** Opening The data block **

(* ===== verification/CgoValues.v ===== *)
(** * The joint eval-sum key, by value

    The combinations of the eval-sum shares against what they are to compute.
    The objects of the library get values: what a rotation key, a public key or
    a set of a-vectors stands for, with the functions of the wrapper as partial
    functions on values.  The joint key of a table of shares is then a
    definition over values alone, and each combination of [bridge.go] and
    [incremental_combine.go] is shown to return its serialization: shares at
    hand or loaded lazily, whole or split in a- and b-vectors with the a-vectors
    cached. *)

From Stdlib Require Import ZifyBool.
From S2P Require Import Prelude Float64 HelperClient HelperServer CgoCore CgoKeys CgoCombine CgoTheorems CgoLazy.
Import HelperServer CgoCore CgoKeys CgoCombine CgoTheorems CgoLazy.

#[local] Open Scope string_scope.
#[local] Open Scope list_scope.
#[local] Open Scope Z_scope.
#[local] Open Scope go_scope.
#[local] Open Scope cgo_scope.

Module CgoValues.

(** ** Values *)

(** The content of the library's objects, and its functions on contents; a
    function that may refuse its arguments is partial. *)
Class KeyValues (L Val : Type) := {
  value : L -> positive -> option Val;
  read_pk : Val -> bytes -> option Val;
  read_rot : Val -> bytes -> option Val;
  read_a : bytes -> option Val;
  rebuild : Val -> Val -> bytes -> option Val;
  add_share : Val -> Val -> Val -> Val -> option Val;
  merge_maps : Val -> Val -> option Val;
  write_rot : Val -> option bytes
}.

Section values.
Context {L Val : Type} `{CLib L} `{!KeyValues L Val}.
Implicit Types (l : L) (v : Val) (M F : gmap positive (kind * Val)).

(** A function that creates an object from its arguments and changes no other. *)
Definition creates (name : string) (vs : list Val) (ds : list cval) (o : option Val) : Prop :=
  forall l hs p, Forall2 (fun h v => value l h = Some v) hs vs -> p ∉ hs ->
  let '(l', r) := c_call name hs ds [p] l in
  (rc r = 0 <-> is_Some o) /\ (forall v, o = Some v -> value l' p = Some v) /\ (forall q, q <> p -> value l' q = value l q).

(** A function that changes the first of its objects, among [hs], and no other. *)
Definition changes (name : string) (hs : list positive) (target : positive) (l : L) (o : option Val) : Prop :=
  let '(l', r) := c_call name hs [] [] l in
  (rc r = 0 <-> is_Some o) /\ (forall v, o = Some v -> value l' target = Some v) /\ (forall q, q <> target -> value l' q = value l q).

(** The functions of [openfhe_wrapper.cpp] on values, memory exhaustion aside:
    - the deserializers (lines 1248, 1939 and 2005) and the reconstruction from
      cached a-vectors (line 1265) build an object of their own;
    - [EvalSumCombineStart] (line 1318) builds a second handle on the map of its
      argument, whose own content nobody may rely on from then on;
    - [EvalSumCombineFold] (line 1328) gives the accumulator a fresh map, and
      [MergeEvalSumKeyMaps] (line 1342) adds to the map of its first argument;
    - [SerializeRotKey] (line 1998) only reads;
    - a freed object takes no other with it. *)
Class KeyLaws : Prop := {
  law_read_pk : forall C raw, creates "DeserializePublicKey" [C] [VData raw] (read_pk C raw);
  law_read_rot : forall C raw, creates "DeserializeRotKey" [C] [VData raw] (read_rot C raw);
  law_read_a : forall raw, creates "DeserializeAVectors" [] [VData raw] (read_a raw);
  law_rebuild : forall C a raw, creates "ReconstructRotKeyFromAVectors" [C; a] [VData raw] (rebuild C a raw);
  law_start : forall l h p v, value l h = Some v -> p <> h ->
    let '(l', r) := c_call "EvalSumCombineStart" [h] [] [p] l in
    rc r = 0 /\ value l' p = Some v /\ (forall q, q <> p -> q <> h -> value l' q = value l q);
  law_add : forall l c acc pk share C a k v, acc ∉ [c; pk; share] ->
    value l c = Some C -> value l acc = Some a -> value l pk = Some k -> value l share = Some v ->
    changes "EvalSumCombineFold" [c; acc; pk; share] acc l (add_share C a k v);
  law_merge : forall l f acc v a, f <> acc -> value l f = Some v -> value l acc = Some a ->
    changes "MergeEvalSumKeyMaps" [f; acc] f l (merge_maps v a);
  law_write : forall l h p v, value l h = Some v -> p <> h ->
    let '(l', r) := c_call "SerializeRotKey" [h] [] [p] l in
    (rc r = 0 <-> is_Some (write_rot v)) /\ (forall b, write_rot v = Some b -> mem r = b) /\ (forall q, q <> p -> value l' q = value l q);
  law_free : forall k p q l, q <> p -> value (c_free k p l) q = value l q
}.

(** ** Programs and the values they compute *)

(** The objects of [M] are there, with their kinds and values. *)
Record models M (s : cstate L) : Prop := {
  mo_live : forall p k v, M !! p = Some (k, v) -> live s !! p = Some k /\ value (lib s) p = Some v;
  mo_fresh : forall p, (next s <= p)%positive -> live s !! p = None
}.

Lemma models_sub M M' s : M ⊆ M' -> models M' s -> models M s.
Proof. intros Hs [Hl Hf]. split; [|done]. intros p k v Hp. by eapply Hl, lookup_weaken. Qed.

Lemma models_none M s p : models M s -> (next s <= p)%positive -> M !! p = None.
Proof.
  intros [Hl Hf] Hp. destruct (M !! p) as [[k v]|] eqn:He; [|done]. destruct (Hl p k v He) as [Hk _]. by rewrite Hf in Hk.
Qed.

(** [m] on a state with the objects [M], and any others: it succeeds exactly
    when [o] is some [b], with a result [a] and objects [M'] as [Q] says. *)
Definition computes {A C} (m : G L A) M (o : option C) (Q : C -> A -> gmap positive (kind * Val) -> Prop) : Prop :=
  forall F s, M ##ₘ F -> models (M ∪ F) s ->
  let '(s', r) := m s in
  match r with
  | inl _ => o = None
  | inr a => exists b M', o = Some b /\ M' ##ₘ F /\ models (M' ∪ F) s' /\ Q b a M'
  end.

Lemma computes_bind {A A' C C'} (m : G L A) M (o : option C) Q (f : A -> G L A') (g : C -> option C') Q' :
  computes m M o Q -> (forall b a M', Q b a M' -> computes (f a) M' (g b) Q') -> computes (gbind m f) M (o ≫= g) Q'.
Proof.
  intros Hm Hf F s Hd Hs. specialize (Hm F s Hd Hs). unfold gbind. destruct (m s) as [s1 [e|a]]; [by subst|].
  destruct Hm as (b & M' & -> & Hd' & Hs' & HQ). exact (Hf b a M' HQ F s1 Hd' Hs').
Qed.

(** After a step that always succeeds. *)
Lemma computes_then {A A' C C'} (m : G L A) M (b : C) Q (f : A -> G L A') (o : option C') Q' :
  computes m M (Some b) Q -> (forall a M', Q b a M' -> computes (f a) M' o Q') -> computes (gbind m f) M o Q'.
Proof.
  intros Hm Hf F s Hd Hs. specialize (Hm F s Hd Hs). unfold gbind. destruct (m s) as [s1 [e|a]]; [done|].
  destruct Hm as (b' & M' & [= <-] & Hd' & Hs' & HQ). exact (Hf a M' HQ F s1 Hd' Hs').
Qed.

Lemma computes_mono {A C} (m : G L A) M (o : option C) Q Q' :
  computes m M o Q -> (forall b a M', Q b a M' -> Q' b a M') -> computes m M o Q'.
Proof.
  intros Hm HQ F s Hd Hs. specialize (Hm F s Hd Hs). destruct (m s) as [s1 [e|a]]; [done|].
  destruct Hm as (b & M' & -> & Hd' & Hs' & Hq). exists b, M'. auto.
Qed.

Lemma computes_ret {A C} (a : A) M (b : C) Q : Q b a M -> computes (gret a) M (Some b) Q.
Proof. intros HQ F s Hd Hs. by exists b, M. Qed.

Lemma computes_fail {A C} e M Q : computes (gfail (A := A) e) M (None : option C) Q.
Proof. by intros F s Hd Hs. Qed.

Lemma computes_fault {A C} e M Q : computes (gfault (A := A) e) M (None : option C) Q.
Proof. by intros F s Hd Hs. Qed.

Lemma computes_wrap {A C} text (m : G L A) M (o : option C) Q : computes m M o Q -> computes (gwrap text m) M o Q.
Proof. intros Hm F s Hd Hs. specialize (Hm F s Hd Hs). unfold gwrap. by destruct (m s) as [s1 [e|a]]. Qed.

(** Code that ends with an error. *)
Definition fails {A} (m : G L A) : Prop := forall s, exists e, (m s).2 = inl e.

Lemma fails_then {A C} (m : G L A) (f : A -> G L C) : (forall a, fails (f a)) -> fails (gbind m f).
Proof. intros Hf s. unfold gbind. destruct (m s) as [s1 [e|a]]; [by exists e|apply Hf]. Qed.

Lemma computes_try {A A' C C'} (m : G L A) M (o : option C) Q (k : string -> G L A') (f : A -> G L A') (g : C -> option C') Q' :
  (forall e, fails (k e)) -> computes m M o Q -> (forall b a M', Q b a M' -> computes (f a) M' (g b) Q') ->
  computes (gtry m k f) M (o ≫= g) Q'.
Proof.
  intros Hk Hm Hf F s Hd Hs. specialize (Hm F s Hd Hs). unfold gtry. destruct (m s) as [s1 [e|a]].
  - subst o. destruct (Hk e s1) as [e' He]. destruct (k e s1) as [s2 r]. cbn in He. by subst r.
  - destruct Hm as (b & M' & -> & Hd' & Hs' & HQ). exact (Hf b a M' HQ F s1 Hd' Hs').
Qed.

(** ** The calls *)

Context `{!CLibLaws} `{HSmall : !SmallObjects} `{!KeyLaws}.

(** The objects a call is given, with their values. *)
Definition given M (hs : list (positive * kind)) (vs : list Val) : Prop := Forall2 (fun c v => M !! c.1 = Some (c.2, v)) hs vs.

Lemma given_alive M hs vs s : given M hs vs -> models M s -> forallb (alive s) hs = true.
Proof.
  intros Hg Hs. induction Hg as [|[p k] v hs vs Hc _ IH]; [done|]. cbn. rewrite IH, andb_true_r. apply bool_decide_true.
  by destruct (mo_live _ _ Hs _ _ _ Hc).
Qed.

Lemma given_values M hs vs s : given M hs vs -> models M s -> Forall2 (fun h v => value (lib s) h = Some v) hs.*1 vs.
Proof.
  intros Hg Hs. induction Hg as [|[p k] v hs vs Hc _ IH]; constructor; [|exact IH]. by destruct (mo_live _ _ Hs _ _ _ Hc).
Qed.

Lemma given_old M hs vs s : given M hs vs -> models M s -> next s ∉ hs.*1.
Proof.
  intros Hg Hs Hin. apply list_elem_of_fmap in Hin as ([p k] & He & Hc). cbn in He.
  apply list_elem_of_lookup_1 in Hc as [i Hi]. destruct (Forall2_lookup_l _ _ _ _ _ Hg Hi) as (v & _ & Hv). cbn in Hv.
  rewrite <- He, (models_none M s) in Hv by (done || lia). done.
Qed.

Lemma given_union M F hs vs : given M hs vs -> given (M ∪ F) hs vs.
Proof. intros Hg. eapply Forall2_impl; [exact Hg|]. intros [p k] v Hp. cbn in *. by apply lookup_union_Some_l. Qed.

(** One object more. *)
Lemma models_new M s l' k v : models M s -> value l' (next s) = Some v -> (forall q, q <> next s -> value l' q = value (lib s) q) ->
  models (<[next s := (k, v)]> M) (mkC (<[next s := k]> (live s)) (Pos.succ (next s)) (faults s) l').
Proof.
  intros Hs Hv Hq. split; cbn [live next lib].
  - intros p k' v'. destruct (decide (p = next s)) as [-> |Hne]; [rewrite !lookup_insert_eq; by intros [= <- <-]|].
    rewrite !lookup_insert_ne, Hq by done. apply (mo_live _ _ Hs).
  - intros p Hp. rewrite lookup_insert_ne by lia. apply (mo_fresh _ _ Hs). lia.
Qed.

(** The same objects with their values, the library moved on. *)
Lemma models_moved M s l' n : models M s -> (next s <= n)%positive -> (forall p x, M !! p = Some x -> value l' p = value (lib s) p) ->
  models M (mkC (live s) n (faults s) l').
Proof.
  intros Hs Hn Hq. split; cbn [live next lib].
  - intros p k v Hp. rewrite (Hq _ _ Hp). by apply (mo_live _ _ Hs).
  - intros p Hp. apply (mo_fresh _ _ Hs). lia.
Qed.

Lemma call1_run k name hs ds (s : cstate L) : name ∉ may_leave_output -> forallb (alive s) hs = true ->
  call1 k name hs ds s = let '(l, r) := c_call name hs.*1 ds [next s] (lib s) in
  if bool_decide (rc r = 0)
  then (mkC (<[next s := k]> (live s)) (Pos.succ (next s)) (faults s) l, inr (Some (CgoCore.H (next s)), r))
  else (mkC (live s) (Pos.succ (next s)) (faults s) l, inr (None, r)).
Proof.
  intros Hn Ha. unfold call1, ccall, gbind. rewrite Ha. cbn [length addresses].
  pose proof (law_set name hs.*1 ds [next s] (lib s) Hn) as Hset.
  destruct (c_call name hs.*1 ds [next s] (lib s)) as [l r]. cbn in Hset |- *. rewrite Hset. cbn. by case_bool_decide.
Qed.

(** [M] with the new object [h] of value [v]. *)
Definition with_new {k} M v (h : handle k) M' : Prop := M !! hid h = None /\ M' = <[hid h := (k, v)]> M.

** Closing The data block **

• [What to work on]:
Search the material for the string "VData" and return each line that has it.

• [Result of the task]:
  law_read_pk : forall C raw, creates "DeserializePublicKey" [C] [VData raw] (read_pk C raw);
  law_read_rot : forall C raw, creates "DeserializeRotKey" [C] [VData raw] (read_rot C raw);
  law_read_a : forall raw, creates "DeserializeAVectors" [] [VData raw] (read_a raw);
  law_rebuild : forall C a raw, creates "ReconstructRotKeyFromAVectors" [C; a] [VData raw] (rebuild C a raw);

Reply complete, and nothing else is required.